Zen, Split Brain and the Art of Master Election

I read about this split brain problem recently. Why is it "practically
guaranteeing data loss/corruption"? Could someone point me to a
document where this is explained?

I only found wikipedia and this one:

http://unixworld2010.wordpress.com/2011/01/10/how-vcs-avoids-split-brain/

"When this happens, systems on both sides of the partition can restart
applications from the other side resulting in duplicate services, or
'split-brain'"

Why can't a healthy service on a node prevent itself from beeing
restarted or duplicated?

Regards,
Peter.

On 7 Jul., 00:30, Shay Banon shay.ba...@elasticsearch.com wrote:

Heya,

Actually, I did some work to improve on that in master:Zen Discovery: Add `minimum_master_nodes` setting helping with split brains · Issue #1079 · elastic/elasticsearch · GitHub. This solves a lot of the cases of split brain, and makes zen more usable for this.

-shay.banon

On Thursday, July 7, 2011 at 1:25 AM, Paul Smith wrote:

I had originally thought I had seen some information about how the Zen discovery protocol deals with the Split Brain problem, but alas now I can't find it, or it wasn't there and I was dreaming it up in a caffeine fuelled haze.

I spotted a recent pull request/discussion about Zookeeper (Issue #1057).
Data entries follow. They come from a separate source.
Lemma get_shard_counters_witness :
  (accesses (LRUShards_get_shard rr_fetch
               (LRUShards_init 1 (default_localname "/tmp/_wids_cache"))
               "a.tar").2 = 1
   ∧ misses (LRUShards_get_shard rr_fetch
               (LRUShards_init 1 (default_localname "/tmp/_wids_cache"))
               "a.tar").2 = 1
   ∧ last_missed (LRUShards_get_shard rr_fetch
                    (LRUShards_init 1 (default_localname "/tmp/_wids_cache"))
                    "a.tar").2 = Some true)%Z
  ∧ (misses (LRUShards_get_shard rr_fetch
               (LRUShards_get_shard rr_fetch
                  (LRUShards_init 1 (default_localname "/tmp/_wids_cache"))
                  "a.tar").2 "a.tar").2 = 1
     ∧ last_missed (LRUShards_get_shard rr_fetch
                      (LRUShards_get_shard rr_fetch
                         (LRUShards_init 1
                            (default_localname "/tmp/_wids_cache"))
                         "a.tar").2 "a.tar").2 = Some false)%Z.
Proof.
  set (c0 := LRUShards_init 1 (default_localname "/tmp/_wids_cache")).
  set (c1 := (LRUShards_get_shard rr_fetch c0 "a.tar").2).
  pose proof (get_shard_counters rr_fetch c0 "a.tar")
    as (Ha1 & _ & Hmiss & _).
  destruct (Hmiss ltac:(vm_compute; reflexivity)
              ltac:(vm_compute; reflexivity)) as (_ & Hm1 & Hl1 & Hin).
  fold c1 in Ha1, Hm1, Hl1, Hin.
  pose proof (get_shard_counters rr_fetch c1 "a.tar") as (_ & Hhit & _).
  destruct (Hhit (proj2 (Hin ltac:(cbn; lia)))) as (_ & Hm2 & Hl2).
  split; [by repeat split|].
  rewrite Hm2, Hm1. by split.
Defined.
Lemma handleGoogleOAuthCallback_users env searchParams w :
  users_shape w (snd (handleGoogleOAuthCallback env searchParams w)).
Proof.
  unfold handleGoogleOAuthCallback, validateCallback, resolve_account, establish_session,
    auth_createUser, auth_createSession.
  run_action. break_goal; try (now left).
  all: right; eexists; (split; [reflexivity|]); simpl;
    match goal with Hneg : negb (int4 _) = false |- _ => now apply negb_false_iff in Hneg end.
Qed.

Lemma serve_users env request w : users_shape w (serve env request w).
Proof.
  destruct request as [f|f| | |f|f| |q]; simpl; unfold world_after.
  - apply signup_users.
  - apply users_shape_same, signin_users.
  - apply users_shape_same, getCurrentUser_users.
  - now left.
  - apply users_shape_same, forgotPassword_users.
  - left. apply resetPassword_users.
  - apply users_shape_same, signInWithGoogle_users.
  - apply handleGoogleOAuthCallback_users.
Qed.

Lemma user_exists_ids i w :
  user_exists i w = true <-> In i (map usersTable.id (users w)).
Proof.
  unfold user_exists. rewrite existsb_exists, in_map_iff. split.
  - intros (u & Hin & Heq). apply Z.eqb_eq in Heq. eauto.
  - intros (u & Heq & Hin). exists u. split; [exact Hin | now apply Z.eqb_eq].
Qed.

Lemma user_exists_shape i w w' :
  users_shape w w' -> user_exists i w = true -> user_exists i w' = true.
Proof.
  rewrite !user_exists_ids. intros [->|(u & -> & _)]; [auto|].
  rewrite map_app, in_app_iff. auto.
Qed.

Lemma ids_int4_step w w' : step w w' -> ids_int4 w -> ids_int4 w'.
Proof.
  intros [env request|cs]; [|auto]. unfold ids_int4.
  rewrite !List.Forall_forall. intros Hids u Hin.
  destruct (serve_users env request w) as [Hsame|(u' & Heq & Hint)].
  - assert (Hid : In (usersTable.id u) (map usersTable.id (users w)))
      by (rewrite <- Hsame; now apply in_map).
    apply in_map_iff in Hid as (u0 & <- & Hin0). now apply Hids.
  - rewrite Heq in Hin. apply in_app_or in Hin. destruct Hin as [Hin|[<-|[]]]; auto.
Qed.

Lemma tokens_owned_step w w' : step w w' -> tokens_owned w -> tokens_owned w'.
Proof.
  intros [env request|cs]; [|auto]. unfold tokens_owned.
  rewrite !List.Forall_forall. intros Howned row Hin.
  assert (Hold : forall r, In r (resetTokens w) ->
                   user_exists (passwordResetTokensTable.userId r) (serve env request w)
                   = true).
  { intros r Hr. eapply user_exists_shape; [apply serve_users | now apply Howned]. }
  destruct request as [f|f| | |f|f| |q]; simpl in Hin; unfold world_after in Hin.
  - rewrite signup_resetTokens in Hin. auto.
  - rewrite signin_resetTokens in Hin. auto.
  - rewrite getCurrentUser_resetTokens in Hin. auto.
  - auto.
  - destruct (forgotPasswordSchema f) as [email|fe] eqn:Hparse.
    + destruct (forgotPassword_run env f w email Hparse)
        as (events & w1 & Hrun & _ & Hu & Htokens & _).
      simpl. unfold world_after. rewrite Hrun in *. simpl in *. rewrite Htokens in Hin.
      destruct (List.find _ (users w)) as [user|] eqn:Hfind.
      * apply in_app_or in Hin. destruct Hin as [Hin|[<-|[]]].
        -- apply filter_In in Hin as [Hin _]. specialize (Hold _ Hin).
           simpl in Hold. unfold world_after in Hold. now rewrite Hrun in Hold.
        -- simpl. apply user_exists_ids. rewrite Hu.
           apply find_some in Hfind as [Huin _]. now apply in_map.
      * specialize (Hold _ Hin). simpl in Hold. unfold world_after in Hold.
        now rewrite Hrun in Hold.
    + unfold forgotPassword in Hin. rewrite Hparse in Hin. simpl in Hin. auto.
  - destruct (resetPassword_resetTokens env f w) as [Heq|[token Heq]];
      rewrite Heq in Hin; [auto|].
    apply filter_In in Hin as [Hin _]. auto.
  - rewrite signInWithGoogle_resetTokens in Hin. auto.
  - rewrite handleGoogleOAuthCallback_resetTokens in Hin. auto.
Qed.

(** From the empty store on, every state meets the foreign key of the
    token table, the range of the id column, and the one-row-per-user
    rule. *)
Lemma reachable_store_invariants w :
  reachable step initial_world w ->
  tokens_owned w /\ ids_int4 w /\ one_row_per_user w.
Proof.
  induction 1 as [|w1 w2 Hreach (Ho & Hi & Hr) Hstep].
  - split; [constructor|]. split; [constructor|]. intros i. apply Nat.le_0_l.
  - repeat split;
      [eapply tokens_owned_step | eapply ids_int4_step | eapply one_row_per_user_step];
      eauto.
Qed.
End Properties.

(** * Further properties of the code *)

Section MoreProperties.
Context `{!Zod, !Bcrypt, !Lucia}.

(** ** Signup *)

Lemma signup_run_taken env formData w name email password existing :
  signupSchema formData = ParseOk (name, email, password) ->
  List.find (fun u => String.eqb (usersTable.email u) email) (users w) = Some existing ->
  signup env formData w = (Returned (Failure [("email", ["Email already exists"])]), w).
Proof.
  intros Hparse Htaken. unfold signup. rewrite Hparse. run_action.
  rewrite take_filter_find, Htaken. reflexivity.
Qed.




(** X2: a signup whose email some stored user already has, whatever that
    user's provider, is refused with [Email already exists] on the email
    field, and nothing at all changes: no row, no console line, and the id
    sequence does not advance. *)
Theorem signup_duplicate_email env formData w name email password existing :
  signupSchema formData = ParseOk (name, email, password) ->
  List.find (fun u => String.eqb (usersTable.email u) email) (users w) = Some existing ->
  signup env formData w = (Returned (Failure [("email", ["Email already exists"])]), w).
Proof.
  intros Hparse Htaken. exact (signup_run_taken _ _ _ _ _ _ _ Hparse Htaken).
Qed.

(** ** Signin, the current user, signout *)

Lemma signin_run env formData w email password :
  signinSchema formData = ParseOk (email, password) ->
  signin env formData w
  = match with_password
            (List.find (fun u => String.eqb (usersTable.email u) email) (users w)) with
    | None =>
        (Returned (Failure [("email", ["Invalid credentials"])]),
         with_trace
           (trace w ++ [ConsoleError
                          ("Signin failed: User not found or password missing for email: "
                           +:+ email)]) w)
    | Some (user, hashed_password) =>
        if bcrypt_compare password hashed_password
        then
          (Returned (Failure [("_form", ["An unexpected error occurred during signin."])]),
           with_trace
             (trace w ++ [ConsoleLog ("User signed in successfully: "
                                      +:+ toString (usersTable.id user));
                          ConsoleError "Error during signin action:"])
             (with_cookieStore
                (<["session" :=
                     {| value := toString (usersTable.id user); httpOnly := true;
                        secure := production env; maxAge := Some (60 * 60 * 24 * 7);
                        expires := None; path := Some "/"; sameSite := Some "strict" |}]>
                   (cookieStore w)) w))
        else
          (Returned (Failure [("email", ["Invalid credentials"])]),
           with_trace
             (trace w ++ [ConsoleError ("Signin failed: Password mismatch for email: "
                                        +:+ email)]) w)
    end.
Proof.
  intros Hparse. unfold signin. rewrite Hparse. run_action.
  rewrite head_take_filter.
  destruct (with_password _) as [[user hashed_password]|]; simpl; [|reflexivity].
  destruct (bcrypt_compare password hashed_password); simpl; [|reflexivity].
  rewrite <- app_assoc. reflexivity.
Qed.

(** X3: [signin] never returns a success result.  Every exit is a failure
    record: field errors for a malformed form, [Invalid credentials] for
    bad credentials, and for good credentials the [_form] error of its own
    [catch], which intercepts the redirect raised inside the [try] block
    after the cookie was written and the success line logged. *)
Theorem signin_never_returns_success env formData w :
  let r := signin env formData w in
  (exists fe, fst r = Returned (Failure fe))
  /\ (forall email password user h,
        signinSchema formData = ParseOk (email, password) ->
        List.find (fun u => String.eqb (usersTable.email u) email) (users w) = Some user ->
        usersTable.hashed_password user = Some h -> h <> "" ->
        bcrypt_compare password h = true ->
        fst r = Returned (Failure [("_form", ["An unexpected error occurred during signin."])])
        /\ is_Some (cookieStore (snd r) !! "session")
        /\ In (ConsoleLog ("User signed in successfully: " +:+ toString (usersTable.id user)))
              (trace (snd r))).
Proof.
  intros r. subst r. split.
  - destruct (signinSchema formData) as [[email password]|fe] eqn:Hparse.
    + rewrite (signin_run _ _ _ _ _ Hparse).
      destruct (with_password _) as [[user h]|]; [|eauto].
      destruct (bcrypt_compare password h); eauto.
    + unfold signin. rewrite Hparse. run_action. eauto.
  - intros email password user h Hparse Hfind Hhash Hnonempty Hcmp.
    rewrite (signin_run _ _ _ _ _ Hparse), with_password_spec, Hfind, Hhash.
    apply String.eqb_neq in Hnonempty. rewrite Hnonempty, Hcmp. simpl.
    split; [reflexivity|]. split.
    + rewrite lookup_insert_eq. eauto.
    + apply in_or_app. right. now left.
Qed.

(** X4: the cookie [signin] writes is the one [getCurrentUser] accepts:
    right after a signin with good credentials, [getCurrentUser] returns
    the row of the user who signed in. *)
Theorem signin_then_getCurrentUser env formData w email password user h :
  signinSchema formData = ParseOk (email, password) ->
  List.find (fun u => String.eqb (usersTable.email u) email) (users w) = Some user ->
  usersTable.hashed_password user = Some h -> h <> "" ->
  bcrypt_compare password h = true ->
  ids_int4 w ->
  List.find (fun u => usersTable.id u =? usersTable.id user) (users w) = Some user ->
  fst (getCurrentUser (snd (signin env formData w))) = Returned (Some user).
Proof.
  intros Hparse Hfind Hhash Hnonempty Hcmp Hids Hkey.
  assert (Hint : int4 (usersTable.id user) = true).
  { apply find_some in Hfind as [Hin _]. unfold ids_int4 in Hids.
    rewrite List.Forall_forall in Hids. now apply Hids. }
  rewrite getCurrentUser_run.
  rewrite (signin_run _ _ _ _ _ Hparse), with_password_spec, Hfind, Hhash.
  apply String.eqb_neq in Hnonempty. rewrite Hnonempty, Hcmp. simpl.
  rewrite lookup_insert_eq. simpl.
  rewrite (parseInt_toString _ Hint), Hint, Hkey. reflexivity.
Qed.

(** X5: [signout] deletes the [session] cookie and nothing else: every
    other cookie, and the users, sessions and reset-token tables, stay as
    they were (no stored session is revoked); after it [getCurrentUser]
    returns null; and signing out twice is signing out once. *)
Theorem signout_clears_session_cookie w :
  let w' := snd (signout w) in
  fst (signout w) = Returned SuccessPlain
  /\ cookieStore w' !! "session" = None
  /\ (forall n, n <> "session" -> cookieStore w' !! n = cookieStore w !! n)
  /\ users w' = users w /\ sessions w' = sessions w /\ resetTokens w' = resetTokens w
  /\ fst (getCurrentUser w') = Returned None
  /\ snd (signout w') = w'.
Proof.
  unfold signout. run_action.
  split; [reflexivity|]. split; [apply lookup_delete_eq|]. split.
  { intros n Hn. now apply lookup_delete_ne. }
  repeat (split; [reflexivity|]). split.
  - rewrite getCurrentUser_run. simpl. now rewrite lookup_delete_eq.
  - unfold with_cookieStore. simpl. f_equal. apply delete_delete_eq.
Qed.

(** ** Reset tokens, end to end *)

(** The table right after a token is issued holds it as its last row, and
    no other row carries it if it was fresh. *)
Lemma issued_token_found env formData w email user now0 :
  forgotPasswordSchema formData = ParseOk email ->
  List.find (fun u => String.eqb (usersTable.email u) email) (users w) = Some user ->
  token_absent (uuidv4 env) w ->
  List.find (token_valid_at (uuidv4 env) now0)
    (resetTokens (snd (forgotPassword env formData w)))
  = if now0 <? now env + 1 * 3600000
    then Some (passwordResetTokensTable.mk (uuidv4 env) (usersTable.id user)
                 (now env + 1 * 3600000))
    else None.
Proof.
  intros Hparse Hfind Hfresh.
  rewrite (forgotPassword_issues _ _ _ _ _ Hparse Hfind), find_app.
  replace (List.find _ (List.filter _ _)) with (@None ResetToken).
  - simpl. unfold token_valid_at. simpl. rewrite String.eqb_refl. simpl.
    destruct (now0 <? now env + 1 * 3600000); reflexivity.
  - symmetry. apply find_none_forall. intros row Hin.
    apply filter_In in Hin as [Hin _]. apply Hfresh in Hin.
    unfold token_valid_at. apply String.eqb_neq in Hin. now rewrite Hin.
Qed.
I know Zookeeper is designed around that quorum process and, as I understand it (which is saying, I probably don't), has defences against Split Brain.

Given the catastrophe of a split brain scenario, where rogue splinter cells of the cluster go off on their own, practically guaranteeing data loss/corruption, is there anything specific one should know about Zen and Split Brain?

It's obviously not an easy problem to solve, I'd just like to be 100% clear to my team if this does/does not address (or perhaps partially addresses) this evil scenario. Obviously Zookeeper is a much larger beast to be pulling in to ES, an Zen is simple and fairly elegant, Shay, what are your thoughts on this matter in a practical term?